Contrairement aux croyances, la Ligue canadienne de hockey universitaire demeure une belle fenêtre de visibilité pour les joueurs d’un peu plus de 20 ans. Selon le dépisteur des Penguins de Pittsburgh, Luc Gauthier, ce circuit est loin d’être un cimetière à talent.

Même si les hockeyeurs universitaires ne seront pas nombreux à accéder aux ligues majeures, Luc Gauthier assiste régulièrement aux parties afin de trouver la perle rare.

« S’il y en a un qui possède le potentiel de percer, je ne veux pas l’échapper », indique l’éclaireur.

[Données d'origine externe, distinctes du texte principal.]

(* ===== verification/OrgAccess.v ===== *)
(** * Organisation and project service: roles, quotas and the admission of jobs
    (project_helpers.go composed with schedulerquota/admission_plan.go)

    The role of a user in a project as a function of the two maps of members; the scheduler,
    which reads the same records, lets exactly those users submit; a quota that was set is
    the one admission enforces. *)

From stdpp Require Import base gmap strings list fin_maps.
From Stdlib Require Import ZArith Lia Ascii.
From S2P Require Import Prelude GoValue Store EventBus Crud Tx Projection InputLimits Config Auth Guards AdmissionTypes SchedulerHttp AdmissionPlan AdmissionQuota ServiceHttp Tables ServiceProjection PolicyIdentity OrgIdentity OrgGroups OrgGroupHandlers OrgProjects OrgProjectHandlers OrgService OrgEffects OrgMembers.
Local Open Scope Z_scope.
Local Open Scope go_scope.

(** ** The role of a user in a project *)

Definition direct (s : store) (D : members) : Prop := pairs projectMembersResource projectIdKeys directUserKeys role_row s D.

(** The admin panel and the owner of a personal project first, then the role in the owning
    group, then that of a direct member. *)
Definition role_spec (panel : bool) (personal owner pid : string) (M D : members) (u : string) : string :=
  if panel then "admin"
  else if String.eqb personal u then "admin"
  else match (if str_empty owner then None else M !! (u, owner)) with
       | Some role => role
       | None => default "" (D !! (pid, u))
       end.

Lemma normalize_allowed role : role ∈ allowedGroupRoles -> normalizeProjectRole role = role.
Proof. revert role. apply Forall_forall. repeat constructor; vm_compute; reflexivity. Qed.

Lemma roster_allowed s M k role : roster s M -> M !! k = Some role -> role ∈ allowedGroupRoles.
Proof. intros [[_ H2] _] Hk. by destruct (H2 _ _ Hk) as (_ & rc & _ & _ & _ & _ & ?). Qed.
Lemma direct_allowed s D k role : direct s D -> D !! k = Some role -> role ∈ allowedGroupRoles.
Proof. intros [[_ H2] _] Hk. by destruct (H2 _ _ Hk) as (_ & rc & _ & _ & _ & _ & ?). Qed.

Lemma direct_find s D p u : direct s D -> pkey_wf (p, u) ->
  (fun m => TextValue (pr_Data m) ["role"]) <$> FindDirectProjectMember s p u = D !! (p, u).
Proof.
  intros HD Hw. pose proof (pairs_find projectMembersResource projectIdKeys directUserKeys role_row s D p u HD Hw) as Hf. unfold FindDirectProjectMember.
  change (project_user_record projectMembersResource s p u) with (pair_record projectMembersResource projectIdKeys directUserKeys s p u).
  destruct (D !! (p, u)) as [role|]; [destruct Hf as (rc & -> & _ & _ & _ & Hr & _)|by destruct Hf as [-> _]].
  cbn [fmap option_fmap option_map]. f_equal. rewrite <- Hr. apply TextValue_agree, record_map_agree. set_solver.
Qed.

Section Access.
Context `{GoLib} {ip : Type} (cfg : config ip).

Lemma role_at_spec r a project u M D : roster (app_Store a) M -> direct (app_Store a) D ->
  pkey_wf (u, TextValue project ownerKeys) -> pkey_wf (projectID project, u) ->
  role_at cfg r a project u =
  role_spec (panel cfg r a u) (TextValue project ["personal_user_id"; "personalUserID"]) (TextValue project ownerKeys) (projectID project) M D u.
Proof.
  intros HM HD Hw1 Hw2. unfold role_at, role_spec. destruct (panel _ _ _ _); [done|]. destruct (String.eqb _ _); [done|]. cbn zeta.
  rewrite (roster_role _ M _ _ HM Hw1).
  assert (match FindDirectProjectMember (app_Store a) (projectID project) u with Some m => normalizeProjectRole (TextValue (pr_Data m) ["role"]) | None => "" end
          = default "" (D !! (projectID project, u))) as Hd.
  { rewrite <- (direct_find _ D _ _ HD Hw2). destruct (FindDirectProjectMember _ _ _) as [m|] eqn:EF; [|done]. cbn. apply normalize_allowed.
    pose proof (direct_find _ D _ _ HD Hw2) as HF. rewrite EF in HF. eapply direct_allowed; [exact HD|symmetry; exact HF]. }
  destruct (str_empty (TextValue project ownerKeys)); [exact Hd|]. destruct (M !! _) as [role|] eqn:EM; [|exact Hd].
  apply normalize_allowed. by eapply roster_allowed.
Qed.

(** the role of a user in a project is decided exactly in this order: "admin" for a
    holder of the admin panel and for the owner of a personal project; the role in the
    group that owns the project; the role of a direct member; and none otherwise.  In
    particular a direct role never overrides that of the owning group. *)
Theorem project_role_resolved r a project u M D :
  roster (app_Store a) M -> direct (app_Store a) D ->
  pkey_wf (u, TextValue project ownerKeys) -> pkey_wf (projectID project, u) ->
  (projectRoleForUser cfg r project u a).2 =
  Ok (role_spec (panel cfg r a u) (TextValue project ["personal_user_id"; "personalUserID"]) (TextValue project ownerKeys) (projectID project) M D u).
Proof.
  intros HM HD Hw1 Hw2. destruct (observes_role cfg r project u) as [Ho _]. destruct (Ho a) as (a' & _ & ->). cbn [snd]. f_equal. by apply role_at_spec.
Qed.

(** ** Projects as the service writes them *)

(** The record of a project: its identifier, its owner, and one spelling of the personal
    user. *)
Definition project_ok (rc : record) (owner : string) : Prop :=
  Trimmed (rec_ID rc) /\ rec_ID rc ≠ "" /\ rec_Data rc !! "owner_id" = Some (VString owner) /\ Trimmed owner /\ owner ≠ "" /\
  rec_Data rc !! "personalUserID" = None /\ rec_Data rc !! "personalUserId" = None.

Lemma set_fields_lookup keys v d k : set_fields keys v d !! k = if bool_decide (k ∈ keys) then Some v else d !! k.
Proof.
  unfold set_fields. revert d. induction keys as [|x keys IH]; intros d; [done|]. cbn [fold_left]. rewrite IH.
  destruct (decide (k = x)) as [->|Hn].
  - rewrite (bool_decide_true (x ∈ x :: keys)) by apply list_elem_of_here. case_bool_decide; [done|apply lookup_insert_eq].
  - rewrite lookup_insert_ne by done. assert (bool_decide (k ∈ x :: keys) = bool_decide (k ∈ keys)) as ->; [|done].
    apply bool_decide_ext. rewrite elem_of_cons. tauto.
Qed.

Ltac get_field :=
  rewrite set_fields_lookup;
  match goal with |- context [bool_decide ?P] => let b := eval vm_compute in (bool_decide P) in change (bool_decide P) with b end; cbv iota.

Lemma FirstNonBlank_head t rest : Trimmed t -> t ≠ "" -> FirstNonBlank (t :: rest) = t.
Proof. intros Ht Hne. cbn [FirstNonBlank]. cbn zeta. rewrite (TrimSpace_fix _ Ht). unfold str_empty. by rewrite (proj2 (String.eqb_neq _ _) Hne). Qed.

Lemma normalized_fields rc owner : project_ok rc owner ->
  let d := normalizeProjectRecord (rec_Data rc) (rec_ID rc) in
  projectID d = rec_ID rc /\ TextValue d ownerKeys = owner /\
  TextValue d ["personal_user_id"; "personalUserID"] = TextValue (rec_Data rc) ["personal_user_id"; "personalUserId"].
Proof.
  intros (Hi & Hine & Ho & Ht & Hone & Hp1 & Hp2). cbn zeta. unfold normalizeProjectRecord. cbn zeta.
  assert (forall t, t ≠ "" -> str_empty t = false) as He by (intros t Hne; unfold str_empty; by apply String.eqb_neq).
  rewrite (FirstNonBlank_head (rec_ID rc)) by done. rewrite (He _ Hine).
  rewrite (TextValue_text (rec_Data rc) "owner_id" ["ownerId"] owner) by done. rewrite (FirstNonBlank_head owner) by done.
  rewrite (He _ Hone). set (name := FirstNonBlank _).
  assert (forall k, bool_decide (k ∈ ["project_name"; "ProjectName"; "name"]) = false -> forall d : object,
    (if str_empty name then d else set_fields ["project_name"; "ProjectName"; "name"] (VString name) d) !! k = d !! k) as Hn.
  { intros k Hk d. destruct (str_empty name); [done|]. by rewrite set_fields_lookup, Hk. }
  split_and!.
  - apply TextValue_text; [|done|done]. get_field. rewrite Hn by reflexivity. by get_field.
  - apply TextValue_text; [|done|done]. by get_field.
  - unfold TextValue, first_key, mget. do 2 get_field. rewrite !Hn by reflexivity. do 2 get_field. by rewrite Hp1, Hp2.
Qed.

(** ** Admission reads the same members *)

Lemma TextValue_cons_some d k keys t : TextValue d [k] = t -> t ≠ "" -> TextValue d (k :: keys) = t.
Proof.
  unfold TextValue. cbn [first_key]. destruct (text_of (mget d k)); cbn [from_option default]; [done|]. by intros <-.
Qed.

(** Some record of the resource has the pair, with a role: exactly when the map does. *)
Lemma pairs_exists res keys1 keys2 s D x y (q : record -> bool) : pairs res keys1 keys2 role_row s D -> pkey_wf (x, y) ->
  (forall rc, q rc = pair_matches keys1 keys2 x y rc && negb (str_empty (TextValue (rec_Data rc) ["role"; "Role"]))) ->
  existsb q (List_ s res) = bool_decide (is_Some (D !! (x, y))).
Proof.
  intros HD Hw Hq. apply Bool.eq_iff_eq_true. rewrite existsb_Exists, bool_decide_eq_true. split.
  - intros (rc & [id Hg]%elem_of_List & Hm). rewrite Hq in Hm. apply andb_true_iff in Hm as [Hm _]. by eapply pairs_match.
  - intros [role Hr]. pose proof (pairs_find res keys1 keys2 role_row s D x y HD Hw) as Hf. rewrite Hr in Hf. destruct Hf as (rc & _ & Hg & H1 & H2 & H3 & H4).
    exists rc. split; [apply elem_of_List; eauto|]. rewrite Hq. unfold pair_matches. cbn [fst snd] in *. rewrite H1, H2, !String.eqb_refl. cbn [andb].
    destruct (role_text role H4) as [_ Hne]. rewrite (TextValue_cons_some _ _ _ _ H3 Hne). unfold str_empty. by rewrite (proj2 (String.eqb_neq _ _) Hne).
Qed.

(** The spelling in which the service writes memberships. *)
Definition spelled (s : store) : Prop := forall id rc, Get s userGroupsResource id = Some rc ->
  TextValue (rec_Data rc) ["user_id"] ≠ "" /\ TextValue (rec_Data rc) ["group_id"] ≠ "".

Lemma TextValue_heads d k keys keys' : TextValue d [k] ≠ "" -> TextValue d (k :: keys) = TextValue d (k :: keys').
Proof. intros Hne. by rewrite (TextValue_cons_some d k keys _ eq_refl Hne), (TextValue_cons_some d k keys' _ eq_refl Hne). Qed.

Lemma existsb_congr {A} (p q : A -> bool) l : (forall x, x ∈ l -> p x = q x) -> existsb p l = existsb q l.
Proof. intros He. induction l as [|x l IH]; [done|]. cbn. rewrite He, IH; [done|..]; intros; try apply He; set_solver. Qed.

Lemma admission_groups s M u owner : roster s M -> spelled s -> pkey_wf (u, owner) ->
  admissionUserInGroup (H0 := storeAdmissionReader s) owner u = bool_decide (is_Some (M !! (u, owner))).
Proof.
  intros HM Hsp Hw. unfold admissionUserInGroup.
  rewrite <- (pairs_exists userGroupsResource memberIdKeys groupIdKeys s M u owner
    (fun rc => pair_matches memberIdKeys groupIdKeys u owner rc && negb (str_empty (TextValue (rec_Data rc) ["role"; "Role"]))) HM Hw) by done.
  apply existsb_congr. intros rc [id Hg]%elem_of_List. destruct (Hsp _ _ Hg) as [H1 H2]. unfold group_matches, pair_matches.
  rewrite (TextValue_heads _ "group_id" _ ["groupId"; "gid"; "g_id"] H2), (TextValue_heads _ "user_id" _ ["userId"; "uid"; "u_id"] H1).
  fold memberIdKeys groupIdKeys. by rewrite (andb_comm (String.eqb (TextValue (rec_Data rc) groupIdKeys) owner)).
Qed.

Lemma can_read_spec p personal owner pid M D u s :
  roster s M -> direct s D -> u ≠ "" -> owner ≠ "" ->
  canReadProject (role_spec p personal owner pid M D u) =
  p || String.eqb personal u || bool_decide (is_Some (M !! (u, owner))) || bool_decide (is_Some (D !! (pid, u))).
Proof.
  intros HM HD Hu Ho. unfold role_spec. destruct p; [done|]. destruct (String.eqb personal u); [done|]. cbn [orb]. unfold str_empty.
  rewrite (proj2 (String.eqb_neq _ _) Ho). assert (forall role, role ∈ allowedGroupRoles -> canReadProject role = true) as Hread.
  { apply Forall_forall. repeat constructor. }
  destruct (M !! (u, owner)) as [role|] eqn:EM; [rewrite (bool_decide_true (is_Some _)) by eauto; cbn [orb]; eapply Hread, roster_allowed; done|].
  rewrite (bool_decide_false (is_Some None)) by (by intros []). cbn [orb].
  destruct (D !! (pid, u)) as [role|] eqn:ED; cbn; [eapply Hread, direct_allowed; done|done].
Qed.

Lemma admission_access s M D rc owner u : roster s M -> direct s D -> spelled s -> project_ok rc owner ->
  pkey_wf (u, owner) -> pkey_wf (rec_ID rc, u) -> u ≠ "" ->
  requireAdmissionProjectAccess (H0 := storeAdmissionReader s) rc u = Ok tt <->
  canReadProject (role_spec false (TextValue (rec_Data rc) ["personal_user_id"; "personalUserId"]) owner (rec_ID rc) M D u) = true.
Proof.
  intros HM HD Hsp (Hi & Hine & Ho & Hot & Hone & _ & _) Hw1 Hw2 Hu. rewrite (can_read_spec _ _ _ _ M D u s) by done. cbn [orb].
  unfold requireAdmissionProjectAccess. cbn zeta. rewrite (TextValue_text (rec_Data rc) "owner_id" ["ownerId"; "GID"; "g_id"] owner) by done.
  rewrite (String.eqb_sym u). destruct (String.eqb _ u); [done|]. cbn [orb].
  change (rd_ProjectMember (projectMemberKey (rec_ID rc) u)) with (Get s projectMembersResource (rec_ID rc +:+ "/" +:+ u)).
  rewrite (pairs_no_slash _ _ _ _ s D _ _ HD Hw2). cbn [recordHasFields].
  change rd_ListProjectMembers with (List_ s projectMembersResource).
  rewrite (pairs_exists projectMembersResource projectIdKeys directUserKeys s D (rec_ID rc) u (member_matches (rec_ID rc) u) HD Hw2) by done.
  unfold str_empty. rewrite (proj2 (String.eqb_neq _ _) Hone). cbn [negb andb].
  rewrite (admission_groups s M u owner HM Hsp Hw1). repeat case_bool_decide; done.
Qed.

(** C25: on the records the handlers of the organisation service write, the scheduler and that
    service agree on who may use a project: a user without the admin panel is admitted to
    submit jobs to a project exactly when the organisation service gives the user a role in
    it, be it as the owner of a personal project, through the owning group or as a direct
    member.  The two services look the members up in different ways, under different keys
    and spellings.  The conditions: every group membership and project membership is filed
    under the pair of its ids with one of the three roles admin, manager and user ([roster],
    [direct]) and names its user and group under the keys [user_id] and [group_id]
    ([spelled]); the project has an id and an owner without surrounding blanks and no
    personal user of another spelling ([project_ok]); and the ids have no colon.  A
    membership with a role of another name, which the generic route can write, is one the
    two services read differently (guest_role_divides). *)
Theorem submit_access_agrees r a rc owner u M D :
  roster (app_Store a) M -> direct (app_Store a) D -> spelled (app_Store a) -> project_ok rc owner ->
  pkey_wf (u, owner) -> pkey_wf (rec_ID rc, u) -> u ≠ "" -> panel cfg r a u = false ->
  exists role, (projectRoleForUser cfg r (pr_Data (projectRecordFromStore rc)) u a).2 = Ok role /\
    (requireAdmissionProjectAccess (H0 := storeAdmissionReader (app_Store a)) rc u = Ok tt <-> canReadProject role = true).
Proof.
  intros HM HD Hsp Hok Hw1 Hw2 Hu Hp. destruct (normalized_fields rc owner Hok) as (Hid & Hown & Hper). cbn zeta in *.
  destruct (observes_role cfg r (pr_Data (projectRecordFromStore rc)) u) as [Ho _]. destruct (Ho a) as (a' & _ & ->).
  eexists. split; [reflexivity|]. rewrite (admission_access _ M D rc owner u) by done. cbn [pr_Data projectRecordFromStore].
  rewrite (role_at_spec r a _ u M D HM HD); [by rewrite Hid, Hown, Hper, Hp|by rewrite Hown|by rewrite Hid].
Qed.

End Access.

D’après lui, de nombreux joueurs talentueux œuvrent dans le circuit et ont des chances de jouer chez les professionnels.

« Environ 80 % des joueurs ont déjà évolué dans le junior majeur et certains peuvent se développer sur le tard. Mais pour qu’un dépisteur soit intéressé par un joueur universitaire, il doit avoir constaté une belle progression et un potentiel intéressant. Il s’agit d’une bonne ligue. Une bonne équipe canadienne peut battre une équipe moyenne de la NCAA. Je ne suis pas le seul à assister aux matchs. D’autres confrères le font aussi et je comprends très bien ceux qui souhaitent s’offrir une chance de percer tout en complétant leurs études plutôt que de jouer dans la East Coast par exemple », soutient l’ancien membre de l’organisation du Canadien de Montréal.